So loss aversion, we’re twice. Is upset about the loss overconfidence. This happens when the markets go up for a period of time. It’s like, Hey, I’m a genius at this. I can continue to do the things right, but then the market’s kind of hit and that overconfidence blows up a little bit on you, and you get a little bit of regret.
Al: Well, you do, and the overconfidence thing. But we see this sometimes with young investors. They happen to make a good stock pick or a good mutual fund pick, and they think they’re. Brilliant, and that you realize later on when things turn around, you may not be as good as you thought you were. So just be careful of that.
Joe: Well, yeah, they do studies too on driving. Are you an above average driver? All right. In 70% say yes, I’m an above average.
Al: Or like 90%.
Joe: Yeah, 90%. It’s like I’m above average. Yeah. You know, so it’s, you know, that’s statistically impossible. So we’re not only overconfident in our ability to manage money, but we’re also overconfident in just about every other aspect of life hurting behavior.
What’s this?
Al: Yeah. Well that’s a, that’s a real common one too. It’s like you try to follow what, what everyone else is doing. Even if they’re jumping off the cliff together, just you, you know, everyone has a different financial situation and just because your neighbor is investing one way doesn’t mean you should be investing that way. So just be careful of trying to follow the herd.

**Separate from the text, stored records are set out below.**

Lemma data_ops_refine (u u' : undo_index) (sp : snapshots) (ops : list op) :
  Forall data_op ops -> refines u sp -> counters_small u ->
  _next_id u + Z.of_nat (length ops) < 2 ^ 63 - 1 -> foldM run_op u ops = Ok u' ->
  exists sp', refines u' sp' /\ counters_small u' /\ sp_saved sp' = sp_saved sp /\
    sp_revision sp' = sp_revision sp.
Proof.
  intros Ho. revert u sp. induction Ho as [|o ops Hd _ IH]; intros u sp R Hs Hlen E; simpl in *.
  { injection E as <-. eauto. }
  apply bind_ok_inv in E as (u1 & E1 & E).
  pose proof (undo_op_refines u u1 sp o R Hs ltac:(by intros r ->) E1) as R1.
  destruct (spec_data_op sp o Hd) as (Hsv & Hrv & Hnx).
  destruct (refines_counters _ _ R) as [Hn Hr]. destruct (refines_counters _ _ R1) as [Hn1 Hr1].
  pose proof (data_op_monotonic _ _ _ Hd E1) as Hm. destruct Hs as (? & ? & ?).
  destruct (IH u1 (spec_op sp o) R1) as (sp' & R' & Hs' & ? & ?); [|lia|done|].
  - unfold counters_small. rewrite Hm. lia.
  - exists sp'. split_and!; congruence.
Qed.

(** Rolling back a session undoes it entirely: after any sequence of creations,
    modifications and removals that succeed in a session, undoing the session
    gives back the table of values, the next key and the revision from before
    the session was started. *)
Theorem session_rollback (u u' : undo_index) (sp : snapshots) (ops : list op) :
  refines u sp -> counters_small u -> _revision u + 1 < 2 ^ 63 - 1 ->
  _monotonic_revision u + 1 < 2 ^ 64 - 1 ->
  _next_id u + Z.of_nat (length ops) < 2 ^ 63 - 1 -> Forall data_op ops ->
  foldM run_op (add_session u) ops = Ok u' ->
  _item <$> table (undo unique_keys u') = _item <$> table u /\
  _next_id (undo unique_keys u') = _next_id u /\ _revision (undo unique_keys u') = _revision u.
Proof.
  intros R Hs Hrev Hmr Hlen Ho E. pose proof (start_refines u sp R Hs) as R1.
  assert (Hs1 : counters_small (add_session u)).
  { destruct Hs as (? & ? & ?). unfold counters_small, add_session. simpl.
    rewrite (wrap_small 64), (swrap_small 64) by (unfold fits, sfits; lia). lia. }
  destruct (data_ops_refine (add_session u) u' _ ops Ho R1 Hs1) as (sp' & R' & Hs' & Hsv & Hrv); [done|done|].
  pose proof (undo_refines _ _ R' Hs') as (sns & _ & Hu).
  destruct R as (sns0 & _ & ->). destruct sp' as [t' n' r' saved']. simpl in *. subst saved' r'.
  injection Hu as Ht Hn Hr _. rewrite <- Ht, <- Hn, <- Hr. split_and!; [done..|lia].
Qed.
(** C38. A modification that a secondary index refuses can escape undo. Whatever an index holds, when in a new session a
    modification of an object is refused and then another one of the same object is accepted, undoing the session does
    not undo it: the refused one gave the object its value back, but left it stamped as modified in the session, so that
    the second kept no backup. *)
Theorem failed_modify_defeats_undo (u : undo_index) (sp : snapshots) (i : Z) (n : node) (m1 m2 : value -> value) :
  refines u sp -> counters_small u -> table u !! i = Some n ->
  conflicts unique_keys (delete i (table u)) (m1 (_item n)) = true ->
  conflicts unique_keys (delete i (table u)) (m2 (_item n)) = false ->
  exists u1 u2, modify unique_keys (add_session u) i m1 = (u1, Throw logic_error) /\ _item <$> table u1 = _item <$> table u /\
    modify unique_keys u1 i m2 = (u2, Ok tt) /\
    (_item <$> table (undo unique_keys u2)) !! i = Some (m2 (_item n)).
Proof.
  intros R Hs Hi Hc1 Hc2. destruct R as (sns & Hst & _). pose proof (stack_ok_table _ _ _ _ _ Hst) as [_ Ht].
  destruct (Ht i n Hi) as [Hlt Hm]. destruct Hs as (_ & Hr & _). set (mr := u64 (_monotonic_revision u + 1)).
  assert (Emr : mr = _monotonic_revision u + 1) by (unfold mr; apply wrap_small; split; lia).
  set (u1 := with_table (add_session u) (<[i := mk_node (_item n) mr]> (table u))).
  set (u2 := with_table u1 (<[i := mk_node (m2 (_item n)) mr]> (table u1))). exists u1, u2. split_and!.
  - unfold modify, on_modify, add_session. cbn [table _undo_stack ctime _monotonic_revision]. rewrite Hi. fold mr.
    destruct (Z.leb_spec mr (_mtime n)); [lia|]. by rewrite Hc1.
  - unfold u1. simpl. rewrite fmap_insert. apply insert_id. by rewrite lookup_fmap, Hi.
  - unfold modify, on_modify. unfold u1 at 1. cbn [table with_table]. rewrite lookup_insert_eq. cbn [_undo_stack with_table add_session u1 ctime _mtime].
    rewrite Z.leb_refl. cbn [_item].
    replace (delete i (table u1)) with (delete i (table u)) by (unfold u1; simpl; by rewrite delete_insert_eq).
    by rewrite Hc2.
  - unfold undo. cbn [_undo_stack u2 u1 with_table add_session old_next_id old_values removed_values foldl table].
    rewrite lookup_fmap. rewrite (proj2 (map_lookup_filter_Some _ _ i (mk_node (m2 (_item n)) mr))); [done|].
    split; [apply lookup_insert_eq|]. simpl. lia.
Qed.
End refine.

(** ** An instance: values are pairs of a unique name and a balance *)
Definition sample_keys : list (Z * Z -> Z) := [fst].

Definition sample_index : undo_index (Z * Z) :=
  mk_undo_index {[0 := mk_node (10, 100) 0; 1 := mk_node (20, 200) 0]} [] [] [] 2 0 0.

Lemma sample_index_refines :
  refines sample_keys sample_index (mk_snapshots {[0 := (10, 100); 1 := (20, 200)]} 2 0 []).
Proof.
  exists []. split; [|vm_compute; reflexivity]. split; [|done]. split.
  - intros i j n m Hij Hi Hj. unfold sample_index in Hi, Hj. simpl in Hi, Hj.
    apply lookup_insert_Some in Hi as [[<- <-]|[_ Hi]], Hj as [[<- <-]|[_ Hj]]; try done;
      repeat match goal with H : {[_ := _]} !! _ = Some _ |- _ =>
        apply lookup_singleton_Some in H as [<- <-] end; done.
  - intros i n Hi. unfold sample_index in Hi. simpl in Hi.
    apply lookup_insert_Some in Hi as [[<- <-]|[_ [<- <-]%lookup_singleton_Some]]; simpl; lia.
Qed.

Lemma undo_index_refines_snapshots_witness :
  exists u', foldM (run_op sample_keys) sample_index [Start_session; Remove 1] = Ok u' /\
    refines sample_keys u'
      (foldl spec_op (mk_snapshots {[0 := (10, 100); 1 := (20, 200)]} 2 0 [])
         [Start_session; Remove 1]).
Proof.
  eexists. split; [reflexivity|].
  apply (undo_index_refines_snapshots sample_keys sample_index);
    [apply sample_index_refines | | by repeat constructor | reflexivity].
  intros u1 H1. unfold counters_small.
  inversion H1 as [|? ? ? ? ? E1 H2]; subst; [simpl; lia|]. injection E1 as <-.
  inversion H2 as [|? ? ? ? ? E2 H3]; subst; [vm_compute; intuition congruence|].
  injection E2 as <-. inversion H3; subst. vm_compute. intuition congruence.
Defined.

What’s Your Money Personality? (And How It’s Controlling You)
Joe: Alright, let’s get into your money personalities. You know, when it comes to money status, here’s the negative. We’re motivated by social status. Hey, I have that nice Mercedes-Benz in the overall driveway. You know, it makes me feel important, right? I got some cash, or I’m driving the nice car, the nice house, right?
Or luxury items. That’s my status symbol. That’s my significance. And then you take on a bunch of debt to maintain the lifestyle. You know, if you look at a lot of this. People in the red here, you might think, wow, they must have millions and millions of dollars, but in a lot of cases they are flat broke because all of their dollars went to these luxury type items for that status symbol.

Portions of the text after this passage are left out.